- Your assignment: Read the data below. Every line holding the string "Counter" must be copied.

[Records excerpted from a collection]
┏━━

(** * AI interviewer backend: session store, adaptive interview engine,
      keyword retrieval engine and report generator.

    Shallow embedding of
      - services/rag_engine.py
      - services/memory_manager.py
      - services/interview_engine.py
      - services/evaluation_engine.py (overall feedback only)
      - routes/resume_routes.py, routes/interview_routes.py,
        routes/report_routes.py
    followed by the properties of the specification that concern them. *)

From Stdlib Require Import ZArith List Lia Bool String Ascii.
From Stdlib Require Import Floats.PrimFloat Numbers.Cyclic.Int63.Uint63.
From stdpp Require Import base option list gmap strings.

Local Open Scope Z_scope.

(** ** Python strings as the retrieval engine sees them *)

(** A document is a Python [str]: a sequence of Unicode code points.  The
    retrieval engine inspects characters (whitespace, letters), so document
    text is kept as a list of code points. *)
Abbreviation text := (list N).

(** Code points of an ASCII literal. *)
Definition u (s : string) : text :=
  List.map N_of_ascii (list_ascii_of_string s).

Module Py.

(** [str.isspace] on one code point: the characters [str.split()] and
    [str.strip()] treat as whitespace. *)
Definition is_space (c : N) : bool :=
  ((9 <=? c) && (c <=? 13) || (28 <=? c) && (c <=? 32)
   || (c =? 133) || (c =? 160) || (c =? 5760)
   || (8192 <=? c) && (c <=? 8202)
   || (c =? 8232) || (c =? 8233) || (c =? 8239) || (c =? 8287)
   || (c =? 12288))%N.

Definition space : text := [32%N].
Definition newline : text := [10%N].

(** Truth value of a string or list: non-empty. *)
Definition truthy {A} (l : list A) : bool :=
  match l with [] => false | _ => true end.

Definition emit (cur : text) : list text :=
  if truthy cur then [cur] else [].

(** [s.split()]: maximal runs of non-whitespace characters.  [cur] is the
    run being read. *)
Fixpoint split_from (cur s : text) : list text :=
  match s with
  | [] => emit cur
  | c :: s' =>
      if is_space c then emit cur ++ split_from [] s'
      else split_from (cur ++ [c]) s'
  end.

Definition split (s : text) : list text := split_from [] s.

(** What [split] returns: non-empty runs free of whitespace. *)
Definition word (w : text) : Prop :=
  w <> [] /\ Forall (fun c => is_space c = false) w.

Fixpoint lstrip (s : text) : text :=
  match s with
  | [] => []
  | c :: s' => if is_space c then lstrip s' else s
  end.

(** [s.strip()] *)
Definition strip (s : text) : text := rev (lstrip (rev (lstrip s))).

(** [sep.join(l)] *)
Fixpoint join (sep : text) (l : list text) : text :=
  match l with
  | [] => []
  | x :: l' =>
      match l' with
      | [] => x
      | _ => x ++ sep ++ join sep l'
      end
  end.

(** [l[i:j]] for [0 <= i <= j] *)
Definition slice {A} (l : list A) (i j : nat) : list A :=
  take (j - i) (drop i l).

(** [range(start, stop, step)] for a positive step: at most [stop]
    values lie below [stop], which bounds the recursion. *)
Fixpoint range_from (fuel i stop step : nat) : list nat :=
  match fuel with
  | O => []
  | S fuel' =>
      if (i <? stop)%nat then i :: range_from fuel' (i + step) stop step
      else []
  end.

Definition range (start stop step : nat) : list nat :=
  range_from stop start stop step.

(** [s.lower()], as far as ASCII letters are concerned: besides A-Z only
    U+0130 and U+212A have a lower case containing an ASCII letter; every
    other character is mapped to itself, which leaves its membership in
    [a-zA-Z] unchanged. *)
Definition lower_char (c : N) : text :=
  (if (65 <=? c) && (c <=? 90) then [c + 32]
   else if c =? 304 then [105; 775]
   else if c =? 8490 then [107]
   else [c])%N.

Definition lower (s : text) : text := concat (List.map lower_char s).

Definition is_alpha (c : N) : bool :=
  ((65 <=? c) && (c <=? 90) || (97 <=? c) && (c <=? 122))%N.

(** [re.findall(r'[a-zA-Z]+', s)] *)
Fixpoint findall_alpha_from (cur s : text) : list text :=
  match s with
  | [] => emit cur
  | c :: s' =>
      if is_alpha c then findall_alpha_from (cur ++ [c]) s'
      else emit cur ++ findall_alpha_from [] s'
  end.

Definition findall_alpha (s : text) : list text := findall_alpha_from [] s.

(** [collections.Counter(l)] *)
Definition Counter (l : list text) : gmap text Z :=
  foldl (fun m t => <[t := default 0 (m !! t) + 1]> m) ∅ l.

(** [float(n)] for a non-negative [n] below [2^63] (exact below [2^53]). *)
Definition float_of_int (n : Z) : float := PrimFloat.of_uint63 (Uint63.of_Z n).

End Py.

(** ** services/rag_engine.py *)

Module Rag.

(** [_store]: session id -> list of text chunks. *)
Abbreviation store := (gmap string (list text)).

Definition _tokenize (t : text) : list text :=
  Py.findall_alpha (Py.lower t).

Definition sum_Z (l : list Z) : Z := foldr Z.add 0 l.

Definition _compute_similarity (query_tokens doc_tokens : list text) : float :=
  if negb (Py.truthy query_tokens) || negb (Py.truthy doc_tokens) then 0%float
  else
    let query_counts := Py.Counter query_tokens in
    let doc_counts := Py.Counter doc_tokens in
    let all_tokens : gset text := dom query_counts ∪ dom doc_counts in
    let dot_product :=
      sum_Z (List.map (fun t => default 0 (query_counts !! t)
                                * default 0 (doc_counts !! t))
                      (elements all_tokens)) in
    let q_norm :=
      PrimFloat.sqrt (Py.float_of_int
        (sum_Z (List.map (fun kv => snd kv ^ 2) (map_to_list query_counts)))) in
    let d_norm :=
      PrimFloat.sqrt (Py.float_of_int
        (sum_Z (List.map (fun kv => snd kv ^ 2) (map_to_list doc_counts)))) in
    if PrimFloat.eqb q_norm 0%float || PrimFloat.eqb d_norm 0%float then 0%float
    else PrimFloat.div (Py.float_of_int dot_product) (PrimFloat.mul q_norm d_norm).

┗━━
┏━━

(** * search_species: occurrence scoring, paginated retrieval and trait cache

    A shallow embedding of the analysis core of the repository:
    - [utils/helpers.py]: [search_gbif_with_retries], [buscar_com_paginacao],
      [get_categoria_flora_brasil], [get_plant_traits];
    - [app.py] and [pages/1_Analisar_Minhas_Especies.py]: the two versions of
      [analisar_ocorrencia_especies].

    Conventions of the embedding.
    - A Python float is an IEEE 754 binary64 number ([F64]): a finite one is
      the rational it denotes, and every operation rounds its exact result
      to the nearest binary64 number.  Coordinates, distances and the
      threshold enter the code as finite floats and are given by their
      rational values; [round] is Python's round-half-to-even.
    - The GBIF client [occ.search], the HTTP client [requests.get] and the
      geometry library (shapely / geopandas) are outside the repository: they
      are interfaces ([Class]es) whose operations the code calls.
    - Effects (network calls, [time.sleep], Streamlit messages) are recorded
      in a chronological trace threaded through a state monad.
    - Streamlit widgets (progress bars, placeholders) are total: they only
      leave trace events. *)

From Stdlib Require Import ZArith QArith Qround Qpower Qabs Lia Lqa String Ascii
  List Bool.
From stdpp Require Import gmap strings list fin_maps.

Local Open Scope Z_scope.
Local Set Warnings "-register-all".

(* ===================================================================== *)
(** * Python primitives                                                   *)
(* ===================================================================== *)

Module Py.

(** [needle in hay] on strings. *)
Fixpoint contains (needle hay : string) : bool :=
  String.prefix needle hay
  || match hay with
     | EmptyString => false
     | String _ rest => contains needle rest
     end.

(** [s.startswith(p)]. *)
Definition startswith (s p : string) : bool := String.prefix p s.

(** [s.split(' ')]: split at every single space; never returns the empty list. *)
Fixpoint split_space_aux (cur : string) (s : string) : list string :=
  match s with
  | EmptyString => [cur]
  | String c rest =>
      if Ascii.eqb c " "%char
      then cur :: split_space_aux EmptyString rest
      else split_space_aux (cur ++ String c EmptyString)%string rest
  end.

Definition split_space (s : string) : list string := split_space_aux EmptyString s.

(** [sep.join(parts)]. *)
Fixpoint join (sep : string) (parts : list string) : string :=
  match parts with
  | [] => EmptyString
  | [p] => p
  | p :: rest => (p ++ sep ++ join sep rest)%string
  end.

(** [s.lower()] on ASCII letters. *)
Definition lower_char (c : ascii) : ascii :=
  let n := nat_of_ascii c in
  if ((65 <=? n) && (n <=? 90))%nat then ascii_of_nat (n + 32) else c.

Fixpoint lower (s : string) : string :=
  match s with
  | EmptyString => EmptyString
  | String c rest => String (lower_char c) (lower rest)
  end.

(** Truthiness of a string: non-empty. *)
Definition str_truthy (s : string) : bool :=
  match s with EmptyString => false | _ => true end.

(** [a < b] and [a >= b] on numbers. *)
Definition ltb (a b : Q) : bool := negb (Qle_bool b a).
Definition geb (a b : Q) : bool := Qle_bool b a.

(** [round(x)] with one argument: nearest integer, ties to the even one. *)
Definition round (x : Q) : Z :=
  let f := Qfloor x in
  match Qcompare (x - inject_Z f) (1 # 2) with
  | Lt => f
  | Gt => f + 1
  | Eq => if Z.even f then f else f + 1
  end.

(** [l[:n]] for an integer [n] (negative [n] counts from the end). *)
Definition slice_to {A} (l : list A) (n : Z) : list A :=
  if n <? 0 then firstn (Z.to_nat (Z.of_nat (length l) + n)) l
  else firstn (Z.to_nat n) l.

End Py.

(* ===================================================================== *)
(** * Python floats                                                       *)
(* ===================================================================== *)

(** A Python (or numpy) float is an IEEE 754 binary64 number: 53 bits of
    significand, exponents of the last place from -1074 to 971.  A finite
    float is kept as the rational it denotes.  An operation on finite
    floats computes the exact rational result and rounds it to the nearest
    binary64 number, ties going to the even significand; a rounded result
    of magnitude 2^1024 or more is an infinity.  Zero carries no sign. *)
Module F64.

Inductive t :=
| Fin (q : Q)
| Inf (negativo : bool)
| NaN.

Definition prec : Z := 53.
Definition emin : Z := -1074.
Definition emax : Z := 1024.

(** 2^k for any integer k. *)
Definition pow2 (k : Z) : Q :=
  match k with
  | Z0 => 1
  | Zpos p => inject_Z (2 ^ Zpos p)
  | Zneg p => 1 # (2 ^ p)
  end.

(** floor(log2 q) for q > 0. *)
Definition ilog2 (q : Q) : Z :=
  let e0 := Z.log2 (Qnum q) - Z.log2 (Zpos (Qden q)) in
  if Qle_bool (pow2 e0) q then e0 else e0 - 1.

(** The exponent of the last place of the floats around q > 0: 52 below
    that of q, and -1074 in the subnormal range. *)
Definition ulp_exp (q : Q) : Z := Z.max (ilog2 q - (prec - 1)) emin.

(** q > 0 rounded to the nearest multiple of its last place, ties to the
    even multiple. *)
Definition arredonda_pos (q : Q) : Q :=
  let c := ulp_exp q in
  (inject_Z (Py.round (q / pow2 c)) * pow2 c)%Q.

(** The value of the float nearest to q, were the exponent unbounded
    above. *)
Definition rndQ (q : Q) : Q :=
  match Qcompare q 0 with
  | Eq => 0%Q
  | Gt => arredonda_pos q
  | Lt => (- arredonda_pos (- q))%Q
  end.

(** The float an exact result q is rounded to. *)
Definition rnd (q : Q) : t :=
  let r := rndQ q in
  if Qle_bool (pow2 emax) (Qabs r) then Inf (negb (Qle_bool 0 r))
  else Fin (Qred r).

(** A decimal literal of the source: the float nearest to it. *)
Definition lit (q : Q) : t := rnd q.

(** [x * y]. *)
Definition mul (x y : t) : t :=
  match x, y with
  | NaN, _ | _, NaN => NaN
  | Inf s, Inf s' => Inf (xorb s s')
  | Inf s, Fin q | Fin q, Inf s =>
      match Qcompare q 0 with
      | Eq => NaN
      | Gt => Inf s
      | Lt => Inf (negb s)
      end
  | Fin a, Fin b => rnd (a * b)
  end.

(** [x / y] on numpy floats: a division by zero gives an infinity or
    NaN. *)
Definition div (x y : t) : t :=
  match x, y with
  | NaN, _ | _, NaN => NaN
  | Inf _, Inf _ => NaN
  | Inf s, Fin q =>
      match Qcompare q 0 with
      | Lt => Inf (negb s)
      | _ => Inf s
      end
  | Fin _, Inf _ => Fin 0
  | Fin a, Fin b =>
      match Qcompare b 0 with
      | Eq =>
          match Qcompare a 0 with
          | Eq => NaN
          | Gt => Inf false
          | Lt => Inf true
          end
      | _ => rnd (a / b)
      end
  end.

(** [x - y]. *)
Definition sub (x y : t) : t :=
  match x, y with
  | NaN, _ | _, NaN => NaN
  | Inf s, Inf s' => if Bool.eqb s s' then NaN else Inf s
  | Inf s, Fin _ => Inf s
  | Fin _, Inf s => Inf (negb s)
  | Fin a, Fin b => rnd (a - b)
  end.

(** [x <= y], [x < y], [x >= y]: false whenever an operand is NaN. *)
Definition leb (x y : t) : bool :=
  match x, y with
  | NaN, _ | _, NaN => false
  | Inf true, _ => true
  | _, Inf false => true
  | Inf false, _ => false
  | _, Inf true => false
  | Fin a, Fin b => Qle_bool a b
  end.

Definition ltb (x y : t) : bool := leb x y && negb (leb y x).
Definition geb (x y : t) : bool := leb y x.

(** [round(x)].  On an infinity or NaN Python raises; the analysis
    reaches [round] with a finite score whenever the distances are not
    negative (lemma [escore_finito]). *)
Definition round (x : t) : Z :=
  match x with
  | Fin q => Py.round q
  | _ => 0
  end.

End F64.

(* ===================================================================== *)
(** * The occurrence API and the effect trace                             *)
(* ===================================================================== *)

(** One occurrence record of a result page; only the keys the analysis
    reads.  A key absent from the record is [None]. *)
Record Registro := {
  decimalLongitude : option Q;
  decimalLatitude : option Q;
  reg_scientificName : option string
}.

┗━━

- Task answer:
(** [collections.Counter(l)] *)
Definition Counter (l : list text) : gmap text Z :=
    let query_counts := Py.Counter query_tokens in
    let doc_counts := Py.Counter doc_tokens in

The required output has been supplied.